## Listed entries:
▬▬▬▬▬▬

(** * goroam2obs: a shallow embedding of [main.go] and its properties

    The program converts a Roam Research JSON export into Obsidian
    markdown files in three passes:
    - pass 1 normalises daily-note page titles and indexes every block by
      its uid,
    - pass 2 expands every page once to learn which blocks are the target
      of a block reference,
    - pass 3 expands every page again and writes one file per page.

    Go strings are byte strings: they are modelled by [string] (a list of
    8-bit [ascii] characters).  Go maps are modelled by stdpp's [gmap] and
    [gset].  The two unbounded [for] loops of the program are modelled by
    fuel-indexed functions that answer [None] when the fuel runs out. *)

From Stdlib Require Import ZArith NArith Ascii String List Bool Lia.
From stdpp Require Import gmap strings list fin_maps.

Local Open Scope nat_scope.

(** stdpp blocks the reduction of [String.append] by [simpl]; the proofs
    below compute with concrete prefixes, so it is allowed again here. *)
#[local] Arguments String.append !s1 s2 /.

(** ** Go strings *)

Module GoString.

(** [len(s)] *)
Definition len (s : string) : nat := String.length s.

(** [s[:hi]] *)
Fixpoint slice_to (s : string) (hi : nat) {struct hi} : string :=
  match hi, s with
  | S hi', String c s' => String c (slice_to s' hi')
  | _, _ => EmptyString
  end.

(** [s[lo:]] *)
Fixpoint slice_from (s : string) (lo : nat) {struct lo} : string :=
  match lo, s with
  | S lo', String _ s' => slice_from s' lo'
  | _, _ => s
  end.

(** [s[lo:hi]] *)
Definition slice (s : string) (lo hi : nat) : string :=
  slice_to (slice_from s lo) (hi - lo).

(** [strings.Repeat(s, count)] for a non-negative [count]. *)
Fixpoint Repeat (s : string) (count : nat) : string :=
  match count with
  | O => EmptyString
  | S n => s +:+ Repeat s n
  end.

(** [strings.ContainsRune(s, c)] for an ASCII rune [c]. *)
Fixpoint ContainsRune (s : string) (c : ascii) : bool :=
  match s with
  | EmptyString => false
  | String d s' => Ascii.eqb d c || ContainsRune s' c
  end.

(** [strings.ReplaceAll(s, old, new)] where [old] is the one-byte string
    made of [c]. *)
Fixpoint ReplaceAll1 (s : string) (c : ascii) (new : string) : string :=
  match s with
  | EmptyString => EmptyString
  | String d s' =>
      if Ascii.eqb d c then new +:+ ReplaceAll1 s' c new
      else String d (ReplaceAll1 s' c new)
  end.

(** [strings.Join(elems, sep)] *)
Fixpoint Join (elems : list string) (sep : string) : string :=
  match elems with
  | [] => EmptyString
  | [e] => e
  | e :: rest => e +:+ sep +:+ Join rest sep
  end.

(** [strings.HasPrefix(s, p)], returning what follows the prefix. *)
Fixpoint strip_prefix (p s : string) : option string :=
  match p, s with
  | EmptyString, _ => Some s
  | String a p', String b s' =>
      if Ascii.eqb a b then strip_prefix p' s' else None
  | String _ _, EmptyString => None
  end.
Lemma accum_inv_handle_event (config : axis_constrain_config)
  (data : axis_constrain_data) (event : input_event) :
  valid_threshold config ->
  accum_inv data ->
  accum_inv (snd (fst (handle_event config data event))).
Proof.
  intros Hth Hinv.
  destruct (qualifying event) eqn:Hq.
  - rewrite handle_event_qualifying by exact Hq; cbv zeta.
    destruct (sticky config); cbn [fst snd].
    + apply accum_inv_sticky.
      exact (accum_inv_update_accum data _ _ Hinv).
    + apply accum_inv_non_sticky; [exact Hth |].
      apply accum_inv_update_accum, Hinv.
  - rewrite handle_event_irrelevant by exact Hq; exact Hinv.
Qed.

Lemma accum_inv_step (config : axis_constrain_config)
  (data : axis_constrain_data)
  (s : stimulus) :
  valid_threshold config ->
  accum_inv data ->
  accum_inv (step INPUT_EV_REL INPUT_REL_X INPUT_REL_Y config data s).
Proof.
  intros Hth Hinv; destruct s as [event |]; cbn [step].
  - apply accum_inv_handle_event; assumption.
  - destruct (release_work data); [apply accum_inv_reset | exact Hinv].
Qed.
Lemma length_removelast_cons {A} (x : A) (l : list A) :
  length (removelast (x :: l)) = length l.
Proof.
  revert x. induction l as [| y l IH]; intros x; [done |].
  cbn [removelast]. simpl. f_equal. apply IH.
Qed.

Lemma removelast_head {A} (x y : A) (l : list A) :
  exists l', removelast (x :: y :: l) = x :: l'.
Proof. eexists. reflexivity. Qed.

Lemma history_step_ok (ap ap' : App) :
  history_ok ap -> session_step ap ap' -> history_ok ap'.
Proof.
  unfold history_ok. intros Hok Hst. destruct Hst as [ap ap' H | ap ap' H | ap ap' H | ap | k ap
                                                     | tool ap ap' H].
  - unfold record in H. destruct (shp ap) as [s |]; [| by inversion H; subst].
    destruct (frames s !! active_index ap s) as [fr |]; cbn [mbind option_bind] in H; [| discriminate].
    apply (inj Some) in H. subst ap'. unfold set_history.
    cbn [undo_stack redo_stack max_undo_steps].
    destruct (max_undo_steps ap <? length (pixels fr :: undo_stack ap))%nat eqn:E.
    + rewrite length_removelast_cons. cbn [length]. lia.
    + apply Nat.ltb_ge in E. simpl in E |- *. lia.
  - unfold undo in H. destruct (shp ap) as [s |]; [| by inversion H; subst].
    destruct (anchor_mismatch _ _); [inversion H; subst; unfold set_history; simpl; lia |].
    destruct (undo_stack ap) as [| prev rest] eqn:Hu; [by inversion H; subst; rewrite Hu |].
    destruct (frames s !! active_index ap s) as [fr |]; simpl in H; [| discriminate].
    inversion H; subst; clear H. unfold set_history; cbn. simpl in Hok. lia.
  - unfold redo in H. destruct (shp ap) as [s |]; [| by inversion H; subst].
    destruct (anchor_mismatch _ _); [inversion H; subst; unfold set_history; simpl; lia |].
    destruct (redo_stack ap) as [| nxt rest] eqn:Hr; [by inversion H; subst; rewrite Hr |].
    destruct (frames s !! active_index ap s) as [fr |]; simpl in H; [| discriminate].
    inversion H; subst; clear H. unfold set_history; cbn. simpl in Hok. lia.
  - unfold sync_anchor. destruct (shp ap) as [s |]; [| done].
    destruct (undo_frame_anchor ap) as [anc |]; [| done].
    destruct (negb _); [unfold set_history; simpl; lia | done].
  - done.
  - unfold apply_tool in H. destruct (shp ap) as [s |]; [| by inversion H; subst].
    destruct (tool s (active_index ap s)) as [s' |]; simpl in H; [| discriminate].
    inversion H; subst. done.
Qed.

(** X9: Along any sequence of snapshot, undo, redo, anchor synchronisation,
    frame switch and raster-tool steps, the undo and redo stacks together
    never hold more than [max_undo_steps] snapshots if they did not at the
    start. *)
Theorem history_bounded (ap ap' : App) :
  history_ok ap -> rtc session_step ap ap' -> history_ok ap'.
Proof.
  intros Hok Hr. induction Hr as [ap | ap ap1 ap' Hst _ IH]; [done |].
  apply IH. by eapply history_step_ok.
Qed.

Lemma tool_local_frame_set_pixel (x y c : Z) :
  tool_local (fun s fi => frame_set_pixel s fi x y c).
Proof.
  intros s fi s' Hset. apply frame_set_pixel_cases in Hset as [-> | (fr & i & Hfr & _ & ->)].
  - destruct (frames s !! fi) as [fr |] eqn:Hfr.
    + exists (pixels fr). by rewrite with_frame_pixels_id.
    + exists []. destruct s as [w h frs]. unfold with_frame_pixels; simpl in *.
      rewrite list_insert_ge; [done |]. by apply lookup_ge_None_1.
  - by eexists.
Qed.

(** X10: Taking a snapshot and then applying a raster tool that only rewrites
    the active frame, one [undo] brings back the sprite of before the snapshot
    and a following [redo] brings back the sprite after the tool. *)
Theorem stroke_undo_restores (ap ap1 ap2 : App) (s : SHP) (tool : SHP -> nat -> option SHP) :
  shp ap = Some s -> (0 < max_undo_steps ap)%nat -> tool_local tool ->
  record ap = Some ap1 -> apply_tool tool ap1 = Some ap2 ->
  exists ap3 ap4, undo ap2 = Some ap3 /\ shp ap3 = Some s /\
                  redo ap3 = Some ap4 /\ shp ap4 = shp ap2.
Proof.
  intros Hs Hmax Hloc Hrec Htool. set (fi := active_index ap s).
  unfold record in Hrec. rewrite Hs in Hrec. fold fi in Hrec.
  destruct (frames s !! fi) as [fr |] eqn:Hfr; cbn [mbind option_bind] in Hrec; [| discriminate].
  set (u := if (max_undo_steps ap <? length (pixels fr :: undo_stack ap))%nat
            then removelast (pixels fr :: undo_stack ap) else pixels fr :: undo_stack ap) in Hrec.
  assert (Hu : exists rest, u = pixels fr :: rest).
  { unfold u. destruct (max_undo_steps ap <? _)%nat eqn:E; [| by eexists].
    apply Nat.ltb_lt in E. destruct (undo_stack ap) as [| y l]; [simpl in E; lia |].
    apply removelast_head. }
  destruct Hu as [rest Hu]. rewrite Hu in Hrec.
  apply (inj Some) in Hrec. subst ap1.
  unfold apply_tool, set_history in Htool. cbn [shp] in Htool.
  assert (Hai : active_index {| shp := Some s; current_frame := current_frame ap;
      undo_stack := pixels fr :: rest; redo_stack := []; max_undo_steps := max_undo_steps ap;
      undo_frame_anchor := Some fi; dirty := dirty ap |} s = fi) by reflexivity.
  rewrite Hai in Htool.
  destruct (tool s fi) as [s' |] eqn:Ht; cbn [mbind option_bind] in Htool; [| discriminate].
  destruct (Hloc s fi s' Ht) as [px ->].
  apply (inj Some) in Htool. subst ap2.
  assert (Hfi : anchor_mismatch (Some fi) fi = false) by (simpl; by rewrite Nat.eqb_refl).
  eexists. eexists. split; [| split; [| split]].
  - unfold undo, active_index. cbn [shp current_frame undo_frame_anchor undo_stack].
    rewrite length_frames_with_frame_pixels. fold (active_index ap s). fold fi.
    rewrite Hfi. erewrite lookup_with_frame_pixels_eq by eassumption. reflexivity.
  - unfold set_history. cbn [shp].
    by rewrite with_frame_pixels_twice, (with_frame_pixels_id s fi fr Hfr).
  - unfold redo, set_history, active_index.
    cbn [shp current_frame undo_frame_anchor redo_stack undo_stack].
    rewrite length_frames_with_frame_pixels, length_frames_with_frame_pixels.
    fold (active_index ap s). fold fi. rewrite Hfi.
    erewrite lookup_with_frame_pixels_eq.
    + reflexivity.
    + erewrite lookup_with_frame_pixels_eq by eassumption. reflexivity.
  - cbn [shp]. by rewrite !with_frame_pixels_twice.
Qed.
(** * physrisk.data.hazard_data_provider

    A shallow embedding of [src/physrisk/data/hazard_data_provider.py] and
    the properties of its scenario normaliser, its family path resolvers,
    its generic (inventory driven) resolver and its two data providers.

    Conventions of the embedding:
    - a Python [str] is a [string]; the functions below only compare,
      split, test prefixes of and concatenate strings, so the character
      type plays no role;
    - a Python [int] is a [Z];
    - a call that may raise returns a [result]: [Ok v] for a returned
      value, [Raise e] for a raised exception [e];
    - a [dict] is a [gmap];
    - [assert] statements are active (the interpreter runs without [-O]);
    - [os.path] is [posixpath]. *)

From Stdlib Require Import ZArith String Ascii List Lia.
From Stdlib Require DecimalString DecimalPos DecimalZ.
From stdpp Require Import base option list strings gmap fin_maps.

Local Open Scope string_scope.
Local Open Scope Z_scope.

(** ** Exceptions and fallible computations *)

(** The exceptions the module raises itself, and [OtherError] for whatever
    a collaborator (reader, taxonomy, [str.format]) may raise. *)
Inductive exn : Type :=
| ValueError (msg : string)
| KeyError (key : string)
| AssertionError
| IndexError
| OtherError (name : string).

Inductive result (A : Type) : Type :=
| Ok (a : A)
| Raise (e : exn).
Arguments Ok {A} a.
Arguments Raise {A} e.

#[global] Instance result_ret : MRet result := fun _ a => Ok a.
#[global] Instance result_bind : MBind result := fun _ _ f r =>
  match r with
  | Ok a => f a
  | Raise e => Raise e
  end.
#[global] Instance result_fmap : FMap result := fun _ _ f r =>
  match r with
  | Ok a => Ok (f a)
  | Raise e => Raise e
  end.

Definition raises {A} (r : result A) : Prop := ∃ e, r = Raise e.

(** [assert cond] *)
Definition py_assert (cond : bool) : result unit :=
  if cond then Ok tt else Raise AssertionError.

(** ** The fragment of Python's [str], [list] and [os.path] that is used *)

(** [x in xs] for a list (or set) of strings. *)
Definition str_in (x : string) (xs : list string) : bool :=
  existsb (String.eqb x) xs.
Arguments str_in : simpl never.

(** [s.split(sep)] for a one character separator: never empty, empty
    pieces are kept. *)
Fixpoint split (sep : ascii) (s : string) : list string :=
  match s with
  | EmptyString => [EmptyString]
  | String c s' =>
      if Ascii.eqb c sep then EmptyString :: split sep s'
      else match split sep s' with
           | [] => [String c EmptyString]
           | piece :: pieces => String c piece :: pieces
           end
  end.

(** [xs[i]] *)
Definition index {A} (xs : list A) (i : nat) : result A :=
  match xs !! i with
  | Some x => Ok x
  | None => Raise IndexError
  end.

(** [str(n)], which is also what [f"{n}"] inserts for an [int]. *)
Definition str_int (n : Z) : string :=
  DecimalString.NilZero.string_of_int (Z.to_int n).

(** [s.startswith(p)] *)
Definition startswith (s p : string) : bool := String.prefix p s.

(** [os.path.join(a, b)] *)
Definition os_path_join (a b : string) : string :=
  if startswith b "/" then b
  else if (String.eqb a "" || String.eqb (substring (String.length a - 1) 1 a) "/")%bool
       then a +:+ b
       else a +:+ "/" +:+ b.

(** ** Scenario normaliser *)

Definition cmip6_scenario_to_rcp (scenario : string) : result string :=
  if String.eqb scenario "ssp126" then Ok "rcp2p6"
  else if String.eqb scenario "ssp245" then Ok "rcp4p5"
  else if String.eqb scenario "ssp585" then Ok "rcp8p5"
  else if negb (str_in scenario ["rcp2p6"; "rcp4p5"; "rcp8p5"; "historical"])
       then Raise (ValueError ("unexpected scenario " +:+ scenario))
       else Ok scenario.

(** ** World Resource Aqueduct model *)

Definition _wri_inundation_prefix : string := "inundation/wri/v2".

Definition _percentiles_map : gmap string string :=
  {[ "95" := "0"; "5" := "0_perc_05"; "50" := "0_perc_50" ]}.

Definition _subsidence_set : gset string := {[ "wtsub"; "nosub" ]}.

(** [d[k]] for a dict with string keys. *)
Definition getitem {V} (d : gmap string V) (k : string) : result V :=
  match d !! k with
  | Some v => Ok v
  | None => Raise (KeyError k)
  end.

Definition get_source_path_wri_coastal_inundation
    (model scenario : string) (year : Z) : result string :=
  let type := "coast" in
  let model_components := split "/" model in
  sub ← index model_components 0;
  if negb (bool_decide (sub ∈ _subsidence_set)) then
    Raise (ValueError
      "expected model input of the form {subsidence/percentile}, e.g. wtsub/95, nosub/5, wtsub/50")
  else
    perc ← (if Nat.eqb (length model_components) 1 then Ok "95"
            else index model_components 1);
    rcp ← cmip6_scenario_to_rcp scenario;
    suffix ← getitem _percentiles_map perc;
    Ok (os_path_join _wri_inundation_prefix
          ("inun" +:+ type +:+ "_" +:+ rcp +:+ "_" +:+ sub +:+ "_"
             +:+ str_int year +:+ "_" +:+ suffix)).

Definition get_source_path_wri_riverine_inundation
    (model scenario : string) (year : Z) : result string :=
  let type := "river" in
  rcp ← cmip6_scenario_to_rcp scenario;
  Ok (os_path_join _wri_inundation_prefix
        ("inun" +:+ type +:+ "_" +:+ rcp +:+ "_" +:+ model +:+ "_" +:+ str_int year)).

(** ** OS-C chronic heat model *)

Definition _osc_chronic_heat_prefix : string := "chronic_heat/osc/v1".

Definition get_source_path_osc_chronic_heat
    (model scenario : string) (year : Z) : result string :=
  match split "/" model with
  | [] => Raise (ValueError "not enough values to unpack (expected at least 1, got 0)")
  | type :: levels =>
      if String.eqb type "mean_degree_days" then
        l0 ← index levels 0;
        py_assert (str_in l0 ["above"; "below"]);;
        l1 ← index levels 1;
        py_assert (str_in l1 ["18c"; "32c"]);;
        Ok (_osc_chronic_heat_prefix +:+ "/"
              +:+ (type +:+ "_" +:+ l0 +:+ "_" +:+ l1 +:+ "_" +:+ scenario
                     +:+ "_" +:+ str_int year))
      else if String.eqb type "mean_work_loss" then
        l0 ← index levels 0;
        py_assert (str_in l0 ["low"; "medium"; "high"]);;
        Ok (_osc_chronic_heat_prefix +:+ "/"
              +:+ (type +:+ "_" +:+ l0 +:+ "_" +:+ scenario +:+ "_" +:+ str_int year))
      else Raise (ValueError "valid types are {valid_types}")
  end.

(** ** Inventory and [pathlib] *)

(** The inventory's records, as far as the resolver reads them:
    [resource.path], [resource.array_name] and [resource.scenarios],
    and [s.id] of a scenario. *)
Module Scenario.
Record t : Type := Build { id : string }.
End Scenario.

Record HazardResource : Type := {
  path : string;
  array_name : string;
  scenarios : list Scenario.t
}.

(** [inventory.resources_by_type_id], keyed by (hazard type, id). *)
Abbreviation Inventory := (gmap (string * string) (list HazardResource)).

(** [sep.join(parts)] *)
Fixpoint str_join (sep : string) (parts : list string) : string :=
  match parts with
  | [] => ""
  | [piece] => piece
  | piece :: rest => piece +:+ sep +:+ str_join sep rest
  end.

(** [str(PosixPath(a, b))]: the segments are joined as [os.path.join]
    does, then empty and ["."] components are dropped; a root of one
    slash, or of exactly two, is kept, and the empty path prints as
    ["."]. *)
Definition PosixPath_str (a b : string) : string :=
  let joined := os_path_join a b in
  let root :=
    if (startswith joined "//" && negb (startswith joined "///"))%bool then "//"
    else if startswith joined "/" then "/" else "" in
  let parts :=
    filter (λ x, x ≠ "" ∧ x ≠ ".") (split "/" joined) in
  if (String.eqb root "" && Nat.eqb (length parts) 0)%bool then "."
  else root +:+ str_join "/" parts.

(** A resolver: (model, scenario, year) to a path, to [None], or to an
    exception. *)
Abbreviation SourcePath := (string → string → Z → result (option string)).

(** A family resolver, which always returns a [str], as a [SourcePath]. *)
Definition as_source_path (f : string → string → Z → result string) : SourcePath :=
  λ model scenario year, Some <$> f model scenario year.
(** * A shallow embedding of [stack.py]: a linked-frame stack with an O(1) [min]

    The development follows the source file top to bottom: the Python values
    the stack stores and compares, the exception classes, the [StackFrame]
    named tuple and the sentinel, and then each method of [class Stack] as a
    state transformer that may raise. *)

From Stdlib Require Import List ZArith Bool String Ascii Lia Arith.
Import ListNotations.
Local Open Scope Z_scope.
Local Open Scope string_scope.
Local Open Scope list_scope.

(** ** Python values

    The fragment of Python's value universe the stack is exercised with:
    [None], integers, strings, tuples and lists.  A [StackFrame] is a
    [namedtuple], hence a tuple of length two: [==] and [<=] cannot tell it
    from the plain tuple with the same items, and so it is a [VTuple] here.
    Floats and objects with user-defined comparison are left out: on every
    value here [==] is reflexive, which [float('nan')] is not.  A set of
    values totally ordered by [<=] has no such element, and what is proved
    below of the auxiliary chain is proved for such sets. *)

#[warnings="-register-all"]
Inductive pyval : Type :=
| VNone
| VInt (z : Z)
| VStr (s : string)
| VTuple (items : list pyval)
| VList (items : list pyval).

(** Item-wise walk shared by the sequence cases of [==]. *)
Definition seq_eqb_with (eqb : pyval -> pyval -> bool) : list pyval -> list pyval -> bool :=
  fix go (xs ys : list pyval) {struct xs} : bool :=
    match xs, ys with
    | [], [] => true
    | x :: xs', y :: ys' => eqb x y && go xs' ys'
    | _, _ => false
    end.

(** Python's [==] on these values. *)
Fixpoint value_eqb (x y : pyval) {struct x} : bool :=
  match x, y with
  | VNone, VNone => true
  | VInt a, VInt b => Z.eqb a b
  | VStr a, VStr b => String.eqb a b
  | VTuple xs, VTuple ys => seq_eqb_with value_eqb xs ys
  | VList xs, VList ys => seq_eqb_with value_eqb xs ys
  | _, _ => false
  end.

(** Lexicographic [<=] of two sequences: the first pair of items that differ
    under [==] decides, by their own [<=]; when one sequence is a prefix of the
    other the lengths decide. *)
Definition seq_le_with (le : pyval -> pyval -> option bool) : list pyval -> list pyval -> option bool :=
  fix go (xs ys : list pyval) {struct xs} : option bool :=
    match xs, ys with
    | [], _ => Some true
    | _ :: _, [] => Some false
    | x :: xs', y :: ys' => if value_eqb x y then go xs' ys' else le x y
    end.

(** Python's [<=]; [None] stands for the [TypeError] that an unsupported pair
    of operands raises. *)
Fixpoint py_le (x y : pyval) {struct x} : option bool :=
  match x, y with
  | VInt a, VInt b => Some (Z.leb a b)
  | VStr a, VStr b => Some (String.leb a b)
  | VTuple xs, VTuple ys => seq_le_with py_le xs ys
  | VList xs, VList ys => seq_le_with py_le xs ys
  | _, _ => None
  end.

(** The characters of a string, as Python yields them: strings of length 1. *)
Fixpoint chars (s : string) : list pyval :=
  match s with
  | EmptyString => []
  | String c s' => VStr (String c EmptyString) :: chars s'
  end.

(** [iter(v)] run to exhaustion; [None] stands for the [TypeError] raised on a
    value that is not iterable. *)
Definition iterate (v : pyval) : option (list pyval) :=
  match v with
  | VTuple items => Some items
  | VList items => Some items
  | VStr s => Some (chars s)
  | VNone => None
  | VInt _ => None
  end.

(** ** Exceptions *)

Inductive exn : Type :=
| EmptyStackPopError
| IncomparableValueError
| ProtectedValueError (protected_val_name : string)
| TypeError
| ValueError
| IndexError
| AttributeError
| StopIteration
| RecursionBound.

(** [except TypeError] catches [TypeError] and its subclass
    [IncomparableValueError]. *)
Definition is_TypeError (e : exn) : bool :=
  match e with
  | TypeError | IncomparableValueError => true
  | _ => false
  end.

Inductive result (A : Type) : Type :=
| Ok (a : A)
| Raise (e : exn).
Arguments Ok {A} a.
Arguments Raise {A} e.

(** ** StackFrame and the sentinel *)

Definition StackFrame (subframe value : pyval) : pyval := VTuple [subframe; value].

Definition _SENTINEL : pyval := StackFrame (VTuple []) VNone.

(** Tuple unpacking [a, b = v]. *)
Definition unpack2 (v : pyval) : result (pyval * pyval) :=
  match iterate v with
  | None => Raise TypeError
  | Some [a; b] => Ok (a, b)
  | Some _ => Raise ValueError
  end.

(** Attribute access [frame.value]: the second field of a [StackFrame]; the
    empty tuple has no such attribute. *)
Definition get_value (frame : pyval) : result pyval :=
  match frame with
  | VTuple [_; v] => Ok v
  | _ => Raise AttributeError
  end.

(** ** A state-and-exception monad for the methods

    A method runs on the instance [self], may assign its attributes, and
    either returns or raises; what it assigned before raising stays
    assigned. *)

Module Stack.

Record t : Type := mk {
  top : pyval;
  top_min : pyval;
  iter_curr : option pyval  (* absent until [__iter__] first assigns it *)
}.

Definition M (A : Type) : Type := t -> t * result A.

Definition ret {A} (a : A) : M A := fun self => (self, Ok a).
Definition raise {A} (e : exn) : M A := fun self => (self, Raise e).
Definition bind {A B} (c : M A) (k : A -> M B) : M B :=
  fun self =>
    match c self with
    | (self', Ok a) => k a self'
    | (self', Raise e) => (self', Raise e)
    end.
Definition lift {A} (r : result A) : M A := fun self => (self, r).

(** [try: c  except <caught>: handler] *)
Definition try_except {A} (c : M A) (caught : exn -> bool) (handler : M A) : M A :=
  fun self =>
    match c self with
    | (self', Ok a) => (self', Ok a)
    | (self', Raise e) => if caught e then handler self' else (self', Raise e)
    end.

▬▬▬▬▬▬

## Exercise:
Within the records above, the line carrying "VTuple [_; v] => Ok v" starts the range and the last line ends it. Set down that range exactly.

## Output for this task:
  | VTuple [_; v] => Ok v
  | _ => Raise AttributeError
  end.

(** ** A state-and-exception monad for the methods

    A method runs on the instance [self], may assign its attributes, and
    either returns or raises; what it assigned before raising stays
    assigned. *)

Module Stack.

Record t : Type := mk {
  top : pyval;
  top_min : pyval;
  iter_curr : option pyval  (* absent until [__iter__] first assigns it *)
}.

Definition M (A : Type) : Type := t -> t * result A.

Definition ret {A} (a : A) : M A := fun self => (self, Ok a).
Definition raise {A} (e : exn) : M A := fun self => (self, Raise e).
Definition bind {A B} (c : M A) (k : A -> M B) : M B :=
  fun self =>
    match c self with
    | (self', Ok a) => k a self'
    | (self', Raise e) => (self', Raise e)
    end.
Definition lift {A} (r : result A) : M A := fun self => (self, r).

(** [try: c  except <caught>: handler] *)
Definition try_except {A} (c : M A) (caught : exn -> bool) (handler : M A) : M A :=
  fun self =>
    match c self with
    | (self', Ok a) => (self', Ok a)
    | (self', Raise e) => if caught e then handler self' else (self', Raise e)
    end.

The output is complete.